Wednesday marked the 4th meeting of the Interim Study Committee on Economic Development. Once again, we had a variety of subjects to tackle and spent hours in productive discussion. When we get down into the weeds, it can be difficult to keep peoples interest; however I hope that like me, you will begin to notice some overall patterns in our discussions.
This week, we heard testimony about the extreme importance of an education. The Commissioner of Higher Education in Indiana shared with us that between the ages of 18-39, the average person will experience 8-10 job changes. This is very different from the job market of our parents’ generation where many worked at the same company for 20 plus years. The world is changing and more than ever, there is a linkage between education and employment.
In order to maximize success at the post-secondary level, committee members wanted to know how the state can help make sure that students know what they want to do when they enter college. Changing majors can not only cause students to have to stay in school longer but can result in added debt as well. A representative from the Department of Education gave a presentation on Career and Technical Education (CTE) to illustrate the state’s efforts to tackle this issue.
CTE offers K-12 students a broad selection of dual credit courses, saving Hoosier families about $7-8 million per year in tuition costs. The program consists of 12 career clusters that help students pick their route of study based on the major industries in Indiana. Often, when we think of career and technical education, we think of students who do not plan to go to college however this is not always the case and CTE courses can reduce the remediation rate for those who do decide to attend college.
An important part of CTE is financial literacy. For example, students are able to see what their potential salary range would be for each career path they chose. This encourages them to think about stability and providing for a family in the future rather than simply looking at the glamour of any given profession. While still in high school, students are also able to receive certifications in areas such as welding, cosmetology and nursing – at the cost of the state.

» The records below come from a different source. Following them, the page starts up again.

Lemma write_hist_new : v' !! (bucketHistory, historyKey ns path (cur_rev v + 1)) = Some c.
Proof. unfold v'. by rewrite write_history, decide_True. Qed.

Lemma write_meta_new : meta_row v' (configKey ns path) = Some (meta_canon m).
Proof.
  unfold meta_row, v'. rewrite write_meta, decide_True by done. simpl.
  rewrite (row_roundtrip m dm); [done| |done]. apply Hw.
Qed.

Lemma write_meta_inv ns' path' :
  nul_free ns' -> nul_free path' -> is_Some (v' !! (bucketMeta, configKey ns' path')) ->
  exists m', meta_row v' (configKey ns' path') = Some m' /\ meta_ok m' = true /\
             meta_agrees v' ns' path' m'.
Proof.
  intros Hn Hp Hs. destruct (decide (configKey ns' path' = configKey ns path)) as [E|E].
  - apply configKey_inj in E as [-> ->]; [|done|apply Hw].
    exists (meta_canon m). split; [apply write_meta_new|]. split; [by apply meta_ok_canon, Hw|].
    destruct Hw. exists c. unfold v' at 1. rewrite write_content, decide_True by done.
    simpl. rewrite write_cur. rewrite gw_rev0 in *.
    repeat split; [done|apply write_hist_new|lia..].
  - unfold v' in Hs. rewrite write_meta, decide_False in Hs by done.
    destruct (inv_meta _ Hinv ns' path') as (m' & Hm & Hok & c' & Hc & Hh & Hhist & Hlast & Hb1 & Hb2 & Hb3);
      [done..|].
    exists m'. split; [unfold meta_row, v'; by rewrite write_meta, decide_False|]. split; [done|].
    exists c'. unfold v' at 1. rewrite write_content, decide_False by done.
    do 2 (split; [done|]). rewrite write_hist_old by (try done; lia). split; [done|].
    split; [|rewrite write_cur; lia]. rewrite write_cur. intros r Hr Hsr.
    destruct (decide (r = cur_rev v + 1)) as [->|Hne].
    + unfold v' in Hsr. rewrite write_history in Hsr. case_decide as Ek.
      * apply historyKey_inj in Ek as (-> & -> & _);
          [done|done|apply Hw|done|apply Hw|apply next_in_int64..].
      * apply (inv_hist _ Hinv) in Hsr as (n1 & p1 & r1 & e & ? & ? & Ek1 & Hr1 & _).
        apply historyKey_inj in Ek1 as (_ & _ & Er1);
          [lia|done..|apply next_in_int64|by apply old_in_int64].
    + apply Hlast; [lia|]. rewrite <- write_hist_old by (done || lia). done.
Qed.

Lemma inv_write : store_inv v'.
Proof.
  pose proof (inv_rev _ Hinv) as Hrev. split.
  - rewrite write_cur. lia.
  - intros k. unfold v'. rewrite write_meta. case_decide as E; [|apply Hinv].
    intros _. exists ns, path. destruct Hw as [? ? ? ? ? ? ? Hch Hcn Hcp].
    rewrite !andb_true_iff in Hch. destruct_and!. by rewrite <- Hcn, <- Hcp in *.
  - intros k. unfold v'. rewrite write_meta, write_content. case_decide; [|apply Hinv].
    by split; eexists.
  - apply write_meta_inv.
  - intros k Hk. rewrite write_cur. destruct (decide (k = historyKey ns path (cur_rev v + 1))) as [->|Hne].
    + exists ns, path, (cur_rev v + 1), ch. rewrite write_change_new. destruct Hw.
      repeat split; try done; lia.
    + unfold v' in Hk. rewrite write_history, decide_False in Hk by done.
      apply (inv_hist _ Hinv) in Hk as (n1 & p1 & r1 & e & ? & ? & Ek1 & Hr1 & Hc & ?).
      exists n1, p1, r1, e. rewrite write_change_old by done. repeat split; try done; try lia.
      all: naive_solver.
  - intros k. rewrite write_cur. unfold v'. rewrite write_changelog. case_decide as E.
    + split; [|by eexists]. intros _. exists (cur_rev v + 1). split; [lia|done].
    + rewrite (inv_log _ Hinv). split; intros (r & Hr & ->); exists r; [split; [lia|done]|].
      split; [|done]. destruct (decide (r = cur_rev v + 1)) as [->|]; [done|lia].
  - intros r. rewrite write_cur. intros Hr.
    destruct (decide (r = cur_rev v + 1)) as [->|Hne].
    + exists ch. split; [apply write_change_new|]. right. destruct Hw as [? ? ? ? ? ? ? ? -> ->].
      rewrite write_hist_new. by eexists.
    + destruct (inv_change _ Hinv r) as (e & He & Ht); [lia|]. exists e.
      rewrite write_change_old by lia. split; [done|]. destruct Ht as [Ht|Ht]; [by left|right].
      unfold v'. rewrite write_history. by case_decide; [eexists|].
Qed.
End write.

Section remove.
Context (v : View) (l : list (bytes * bytes)) (k0 d : bytes) (ch : StoredChange).
Context (Hinv : store_inv v) (Hmax : cur_rev v + 1 < two63).
Context (Hlast : last l = Some (k0, d)) (Hd : json_Marshal ch = inr d) (Hwf : json_wf ch).
Context (Hty : sc_Type ch = EventTypeDeleted).
Let v' := view_removes (cur_rev v + 1) l (<[revKey := revisionBytes (cur_rev v + 1)]> v).

Lemma removes_cur : cur_rev v' = cur_rev v + 1.
Proof.
  unfold v'. transitivity (cur_rev (<[revKey := revisionBytes (cur_rev v + 1)]> v)).
  - apply counter_ext. by rewrite removes_other.
  - apply set_rev, next_in_int64; done.
Qed.

Lemma removes_change r :
  1 <= r <= cur_rev v + 1 ->
  change_row v' r = if decide (r = cur_rev v + 1) then Some ch else change_row v r.
Proof.
  intros Hr. unfold change_row, v'. rewrite removes_changelog, Hlast. case_decide as E.
  - destruct (decide (r = cur_rev v + 1)) as [->|Hne].
    + simpl. by rewrite (row_roundtrip ch d Hwf Hd).
    + apply revisionBytes_inj in E; [done| |apply next_in_int64; done].
      apply (old_in_int64 v Hinv Hmax). lia.
  - rewrite decide_False by congruence. by rewrite set_rev_other.
Qed.

Lemma removes_history k : v' !! (bucketHistory, k) = v !! (bucketHistory, k).
Proof. unfold v'. by rewrite removes_other, set_rev_other. Qed.

Lemma inv_removes : store_inv v'.
Proof.
  pose proof (inv_rev _ Hinv) as Hrev. split.
  - rewrite removes_cur. lia.
  - intros k. unfold v'. rewrite removes_meta. case_decide; [by intros []|].
    rewrite set_rev_other by done. apply Hinv.
  - intros k. unfold v'. rewrite removes_meta, removes_content.
    case_decide; [by split; intros []|]. rewrite !set_rev_other by done. apply Hinv.
  - intros ns path Hn Hp. unfold v', meta_row. rewrite removes_meta.
    case_decide as Ek; [by intros []|]. rewrite set_rev_other by done. intros Hs.
    destruct (inv_meta _ Hinv ns path) as (m & Hm & Hok & c & Hc & Hh & Hhist & Hl & Hb); [done..|].
    exists m. split; [done|]. split; [done|]. exists c. fold v'. rewrite !removes_history, removes_cur.
    unfold v'. rewrite removes_content, decide_False, set_rev_other by done.
    do 3 (split; [done|]). split; [|lia]. intros r Hr. fold v'. rewrite removes_history. intros Hsr.
    pose proof Hsr as Hsr'. apply (inv_hist _ Hinv) in Hsr' as (n1 & p1 & r1 & e & ? & ? & Ek1 & Hr1 & _).
    destruct (decide (r = cur_rev v + 1)) as [->|]; [|by apply Hl; [lia|]].
    apply historyKey_inj in Ek1 as (_ & _ & E);
      [lia|done..|apply next_in_int64; done|by apply (old_in_int64 v Hinv Hmax)].
  - intros k. rewrite removes_history. intros Hk.
    apply (inv_hist _ Hinv) in Hk as (n1 & p1 & r1 & e & ? & ? & Ek1 & Hr1 & Hc & ? & ?).
    exists n1, p1, r1, e. rewrite removes_cur, removes_change, decide_False by lia.
    repeat split; done || lia.
  - intros k. rewrite removes_cur. unfold v'. rewrite removes_changelog, Hlast. case_decide as E.
    + split; [|by eexists]. intros _. exists (cur_rev v + 1). split; [lia|done].
    + rewrite set_rev_other, (inv_log _ Hinv) by done.
      split; intros (r & Hr & ->); exists r; (split; [|done]); [lia|].
      destruct (decide (r = cur_rev v + 1)) as [->|]; [done|lia].
  - intros r. rewrite removes_cur. intros Hr. rewrite removes_change by done. case_decide as E.
    + exists ch. by split; [|left].
    + destruct (inv_change _ Hinv r) as (e & He & Ht); [lia|]. exists e.
      by rewrite removes_history.
Qed.
End remove.

(** Rewriting one meta row with the same hash, revisions and version. *)
Lemma inv_relock v ns path seq m b dm dk dl :
  store_inv v -> nul_free ns -> nul_free path -> meta_row v (configKey ns path) = Some m ->
  json_Marshal (setLocked b m) = inr dm -> store_inv (view_lock ns path seq dm dk dl v).
Proof.
  intros Hinv Hn Hp Hrow Hdm.
  assert (Hs : is_Some (v !! (bucketMeta, configKey ns path))).
  { unfold meta_row in Hrow. destruct (v !! _); [by eexists|done]. }
  destruct (inv_meta _ Hinv ns path Hn Hp Hs) as (m' & Hm' & Hok & Hag).
  rewrite Hrow in Hm'. injection Hm' as <-.
  set (v' := view_lock ns path seq dm dk dl v).
  assert (Hcur : cur_rev v' = cur_rev v) by (apply counter_ext; by apply lock_other).
  assert (Hoth : forall bk k, bk <> bucketMeta -> bk <> bucketLockHistory ->
            bk <> bucketLockChangelog -> bk <> bucketSys -> v' !! (bk, k) = v !! (bk, k)).
  { intros. apply lock_other; try done. congruence. }
  assert (Hch : forall r, change_row v' r = change_row v r)
    by (intros; apply change_row_ne; by apply Hoth).
  assert (Hagr : forall n p x, meta_agrees v n p x -> meta_agrees v' n p x).
  { intros n p x. unfold meta_agrees. rewrite Hcur. intros (c & Hc & ? & Hh & Hl & ?).
    exists c. rewrite !Hoth by done. do 3 (split; [done|]). split; [|done].
    intros r. rewrite Hoth by done. apply Hl. }
  split.
  - rewrite Hcur. apply Hinv.
  - intros k. unfold v'. rewrite lock_meta. case_decide; [|apply Hinv]. intros _. subst.
    by apply Hinv.
  - intros k. rewrite Hoth by done. unfold v'. rewrite lock_meta. case_decide; [|apply Hinv].
    subst. split; [by eexists|]. intros _. by apply Hinv.
  - intros n p Hn' Hp' Hs'. destruct (decide (configKey n p = configKey ns path)) as [E|E].
    + apply configKey_inj in E as [-> ->]; [|done..].
      exists (meta_canon (setLocked b m)). unfold meta_row, v'. rewrite lock_meta, decide_True by done.
      simpl. rewrite (row_roundtrip (setLocked b m) dm); [|exact Hok|done].
      split; [done|]. split; [by apply (meta_ok_canon (setLocked b m))|]. by apply Hagr.
    + unfold v' in Hs'. rewrite lock_meta, decide_False in Hs' by done.
      destruct (inv_meta _ Hinv n p Hn' Hp' Hs') as (m2 & Hm2 & Hok2 & Hag2). exists m2.
      unfold meta_row, v'. rewrite lock_meta, decide_False by done. split; [done|].
      split; [done|]. by apply Hagr.
  - intros k. rewrite Hoth, Hcur by done. setoid_rewrite Hch. apply Hinv.
  - intros k. rewrite Hoth, Hcur by done. apply Hinv.
  - intros r. rewrite Hcur, Hch. setoid_rewrite Hoth; [|done..]. apply Hinv.
Qed.
End preserve.

(** ** The repository's writes *)

(** The calls that change the store. *)
Inductive write_op :=
| OpCreate (cfg : Config)
| OpUpdate (cfg : Config)
| OpDelete (path namespace : bytes)
| OpLock (namespace path : bytes) (locked : bool)
| OpPut (namespace path value : bytes)
| OpDeleteRange (startNS startPath endNS endPath : bytes) (returnPrev : bool).

(** Names the keys and the codec keep apart: no zero byte, valid UTF-8. *)
Definition name_ok (s : bytes) : Prop := nul_free s /\ utf8_valid s = true.

Definition config_ok (cfg : Config) : Prop :=
  name_ok (cfg_Namespace cfg) /\ name_ok (cfg_Path cfg) /\
  utf8_valid (cfg_Format cfg) = true /\ strmap_ok (cfg_Metadata cfg) = true.

Definition op_ok (o : write_op) : Prop :=
  match o with
  | OpCreate cfg | OpUpdate cfg => config_ok cfg
  | OpDelete path ns | OpLock ns path _ | OpPut ns path _ => name_ok ns /\ name_ok path
  | OpDeleteRange _ _ _ _ _ => True
  end.

#[global] Instance name_ok_dec s : Decision (name_ok s).
Proof. unfold name_ok. apply _. Defined.

#[global] Instance config_ok_dec cfg : Decision (config_ok cfg).
Proof. unfold config_ok. apply _. Defined.

#[global] Instance op_ok_dec o : Decision (op_ok o).
Proof. destruct o; simpl; apply _. Defined.

Section steps.
Context `{Bolt} `{Clock} `{Codecs}.

Definition discard {A} (m : TxM A) : TxM unit := _ ← m; mret tt.

Definition run_op (o : write_op) : TxM unit :=
  match o with
  | OpCreate cfg => discard (createConfigTx cfg)
  | OpUpdate cfg => discard (updateConfigTx cfg)
  | OpDelete path ns => discard (deleteConfigTx path ns)
  | OpLock ns path locked => toggleConfigLockTx ns path locked
  | OpPut ns path value => discard (putKeyTx ns path value)
  | OpDeleteRange sn sp en ep prev =>
      discard (deleteRangeKeysTx (buildRangeParams sn sp en ep) sn prev)
  end.
End steps.

Section ops_preserve.
Context `{BoltSpec} `{CodecsSpec} `{ClockSpec}.
Implicit Types (s : TS).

This program is an excellent framework on which to build our K-12 path to post-secondary education. However, there is currently no consistency in how career pathway assessments are given throughout the state. In fact, during the 2011-2012 school year, only 190,000 high school students participated in CTE. Not only do we need to look into increasing access but also marketing it so that students want to be involved.
Finally, we talked about something which has been in the news quite a bit recently: wages in Indiana. While it is true that compared to other states, Indiana has lower average wages than many, we also enjoy a low cost of living. If you grew up in Indiana, you already know the benefits of living in this environment however the question remains, how do we market this to people outside of Indiana?
Dr. Hicks, an economist from Ball State explained that in the short term, households move to jobs but in the long term, jobs move to households. As we get older, we begin to care about things like our commute to work, where our kids will go to school and the safety of our neighborhoods. While it is important for us to continue to attract new, competitive business to Indiana, Dr. Hicks explained that we also need to do more to build communities.
At the local level, we need to attract people that will create their own jobs or that employers would seek out. This can be done through developing distinctive personalities for our cities and towns that will appeal to a variety of people. In short, our communities need to find their niche.
Next week, we will have our 5th and final meeting, after which our committee will begin making policy recommendations to the General Assembly. We continue to hear from those both within our state and beyond its borders that Indiana is poised to be a beacon of economic success in the years ahead and I appreciate everyone who continues to come out to these meetings to make that possible.